La psychanalyse a été, dès son émergence et est encore aujourd’hui l’objet de multiples critiques rendant problématique le statut de science que son fondateur affirmait pouvoir lui attribuer.

Parmi ces critiques, certaines sont nées d’une « explication » véritable avec le travail de Freud

Politzer reproche aux hypothèses métapsychologiques freudiennes leur abstraction et leur réalisme. Elles écrasent le contenu de la découverte freudienne (le champ concret de la subjectivité et des drames qu’elle joue ou qui se jouent en elle) sous un jeu d’entités abstraites et de mécanismes impersonnels. Une psychologie concrète doit renoncer à la catégorie de causalité et lui substituer celle de « drame en première personne », étant admis que ce drame ne connaît pas nécessairement – et ne connaît même à vrai dire jamais – son sens au moment où il se joue.

Merleau-Ponty établit que la notion d’inconscient répond à une exigence de notre temps : « il fallait introduire quelque chose entre l’organisme et nous-mêmes comme suite d’actes délibérés et de connaissances expresses. Ce fut l’inconscient de Freud » -, sans trouver cependant encore sa maturité théorique: « Il suffit de suivre les transformations de cette notion-Protée dans l’œuvre de Freud, la diversité de ses emplois, la diversité où elle entraîne, pour s’assurer que ce n’est pas là une notion mûre et qu’il reste encore, comme Freud le laisse entendre dans les Essais de psychanalyse, à formuler correctement ce qu’il visait sous cette désignation provisoire » (Signes, 291).
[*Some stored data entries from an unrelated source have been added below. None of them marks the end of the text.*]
(** * A JIRA time tracker in the menu bar: model of [main.go]

    The program keeps a menu of issues ([JiraMenu]), one of which may be
    selected, and a stopwatch ([Timer]) whose elapsed time is sent to
    JIRA as a work log when it is stopped.  The model follows [main.go]
    function by function.  The collaborators of the program (the [jira]
    command line tool, the dialogs of [mack], the clock) answer through
    explicit arguments, and what the program does to them (commands run,
    alerts shown, lines logged) is recorded in the state.

    [Tracker] has the functions of the program, each click served in
    one piece.  [Goroutines] has the loops [onReady] starts, step by
    step and in any order, with the lock of the menu; the runs of
    [Tracker] are among its schedules. *)

From Stdlib Require Import ZArith Lia.
From stdpp Require Import base decidable option numbers strings pretty list gmap.

(** ** [time.Duration]

    A [Duration] is an [int64] count of nanoseconds.  [Round], [Since]
    and the conversion to minutes are those of Go's [time] package,
    with the wrap-around of [int64] written out. *)
Module Duration.
Local Open Scope Z_scope.

Definition Nanosecond : Z := 1.
Definition Second : Z := 1000000000 * Nanosecond.
Definition Minute : Z := 60 * Second.

Definition minDuration : Z := - 2 ^ 63.
Definition maxDuration : Z := 2 ^ 63 - 1.

(** Conversions [int64(x)] and [uint64(x)] of Go. *)
Definition int64 (x : Z) : Z := (x + 2 ^ 63) mod 2 ^ 64 - 2 ^ 63.
Definition uint64 (x : Z) : Z := x mod 2 ^ 64.
(** The four callbacks [connectToWorkflow] hands to [connectWebSocket]. *)
Definition callbacks : BackendClient.WebSocketCallbacks :=
  BackendClient.mkCallbacks
    (Some (fun data w =>
       post_if_view
         (stepUpdate (current_step data) (plan data) (active_agent data)) w))
    (Some (fun data w =>
       post_if_view (setThinking false)
         (post_if_view (reviewRequired (plan data) (generated_files data)) w)))
    (Some (fun data w =>
       post_if_view (setThinking false)
         (post_if_view (workflowComplete (generated_files data)) w)))
    (Some (fun err w =>
       post_if_view (setThinking false)
         (post_if_view
            (error (or_default (BackendClient.arg_message err)
                               "An error occurred")) w))).

Section Provider.

Variable backendClient : BackendClient.t.

(** [resolveWebviewView]: the provider keeps the view it is given; nothing
    has been posted to a view just created. *)
Definition resolveWebviewView (w : World) : World :=
  set_view (Some (mkView [])) w.

Definition connectToWorkflow : Async unit :=
  let* w := get_world in
  match session_of w, _view w with
  | Some sessionId, Some _ =>
      try_catch
        (BackendClient.connectWebSocket backendClient sessionId callbacks)
        (fun e =>
           modify (post_if_view
                     (error ("Connection error: " ++ err_message e)%string)) ;;
           modify (post_if_view (setThinking false)))
  | _, _ => ret tt
  end.

Definition handleUserMessage (message : string) : Async unit :=
  let* w := get_world in
  match _view w with
  | None => ret tt
  | Some _ =>
      postMessage (addMessage "user" message) ;;
      postMessage (setThinking true) ;;
      try_catch
        (let* w1 := get_world in
         match first_folder w1 with
         | None => throw (mkError "Please open a workspace folder first")
         | Some workspaceFolder =>
             let* session :=
               BackendClient.startWorkflow backendClient message
                 (fsPath workspaceFolder) in
             modify (set_currentSessionId (Some (session_id session))) ;;
             connectToWorkflow
         end)
        (fun e =>
           postMessage
             (error (or_default (Some (err_message e))
                                "Failed to start workflow")) ;;
           postMessage (setThinking false))
  end.

Definition handleReviewSubmission (feedback : string) (action : Action)
    : Async unit :=
  let* w := get_world in
  match session_of w, _view w with
  | Some sessionId, Some _ =>
      try_catch
        (BackendClient.submitReview backendClient sessionId feedback
           (action_text action) ;;
         match action with
         | approve =>
             postMessage (addMessage "assistant" approved_text) ;;
             postMessage (setThinking false)
         | revise =>
             postMessage (addMessage "assistant" revising_text) ;;
             postMessage (setThinking true) ;;
             connectToWorkflow
         end)
        (fun e =>
           postMessage
             (error (or_default (Some (err_message e))
                                "Failed to submit review")) ;;
           postMessage (setThinking false))
  | _, _ => ret tt
  end.
(** * timelapse: device resolution and the capture session

    A shallow embedding of [timelapse.py]: [resolve_device] as a pure
    function of the selector and the enumerated cameras, and the [start]
    command as a state-passing program that runs against a scripted
    world (what the cameras, the writer, the display and the operator do)
    and leaves a trace of the calls it made. The session runs on
    strings of code points below 256; [resolve_device] is also given on
    strings of any code points, where [str.lower] depends on what stands
    around a code point. *)

From Stdlib Require Import ZArith QArith List String Ascii Bool Lia.
From Stdlib Require Import Sorted.
Import ListNotations.

Local Open Scope Z_scope.
Local Open Scope list_scope.

(** ** Python values the program relies on *)

Module Py.

(** A [str] is modelled here as a sequence of code points below 256;
    [Unicode] below has the strings of any code points, and
    [Latin1Facts] shows that the functions of this module are those of
    [Unicode] on the strings of this one. *)

Definition code (c : ascii) : Z := Z.of_N (N_of_ascii c).

Definition chr (n : Z) : ascii := ascii_of_N (Z.to_N n).

(** [str.lower] on one code point below 256: A-Z and the Latin-1
    capitals (U+00C0..U+00DE except the multiplication sign) move up by
    32. Below 256 the lower-case form of a string is made code point by
    code point; beyond, it is not ([Unicode.lower]). *)
Definition lower_char (c : ascii) : ascii :=
  let n := code c in
  if ((65 <=? n) && (n <=? 90)) || ((192 <=? n) && (n <=? 222) && negb (n =? 215))
  then chr (n + 32) else c.

Fixpoint lower (s : string) : string :=
  match s with
  | EmptyString => EmptyString
  | String c s' => String (lower_char c) (lower s')
  end.

(** [s.startswith(p)]. *)
Fixpoint startswith (p s : string) : bool :=
  match p, s with
  | EmptyString, _ => true
  | String _ _, EmptyString => false
  | String a p', String b s' => Ascii.eqb a b && startswith p' s'
  end.

(** [needle in hay] on strings. *)
Fixpoint str_in (needle hay : string) : bool :=
  startswith needle hay ||
  match hay with
  | EmptyString => false
  | String _ hay' => str_in needle hay'
  end.

(** Truth value of an optional string: [None] and [""] are false. *)
Definition truthy (s : option string) : bool :=
  match s with
  | Some (String _ _) => true
  | _ => false
  end.

(** *** [int(s)] *)

(** What [int] skips around the number: tab, LF, VT, FF, CR, space and, of
    the code points above 127, NEL and the no-break space. *)
Definition is_space (c : ascii) : bool :=
  let n := code c in
  ((9 <=? n) && (n <=? 13)) || (n =? 32) || (n =? 133) || (n =? 160).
Ricœur montre que les catégories psychanalytiques se partagent entre la sphère du texte et de la signification et la sphère de l’énergie et de la force : « l’épistémologie de la psychanalyse incorpore aux procédures exégétiques relevant de l’auto-compréhension des segments explicatifs apparentés aux procédures en cours dans les sciences naturelles » (Autour de la psychanalyse, 48). Cette situation, précise t-il, n’a pas à être artificiellement effacée, car elle répond à l’objet de la psychanalyse. Mais elle rend problématique la cohérence de la construction métapsychologique.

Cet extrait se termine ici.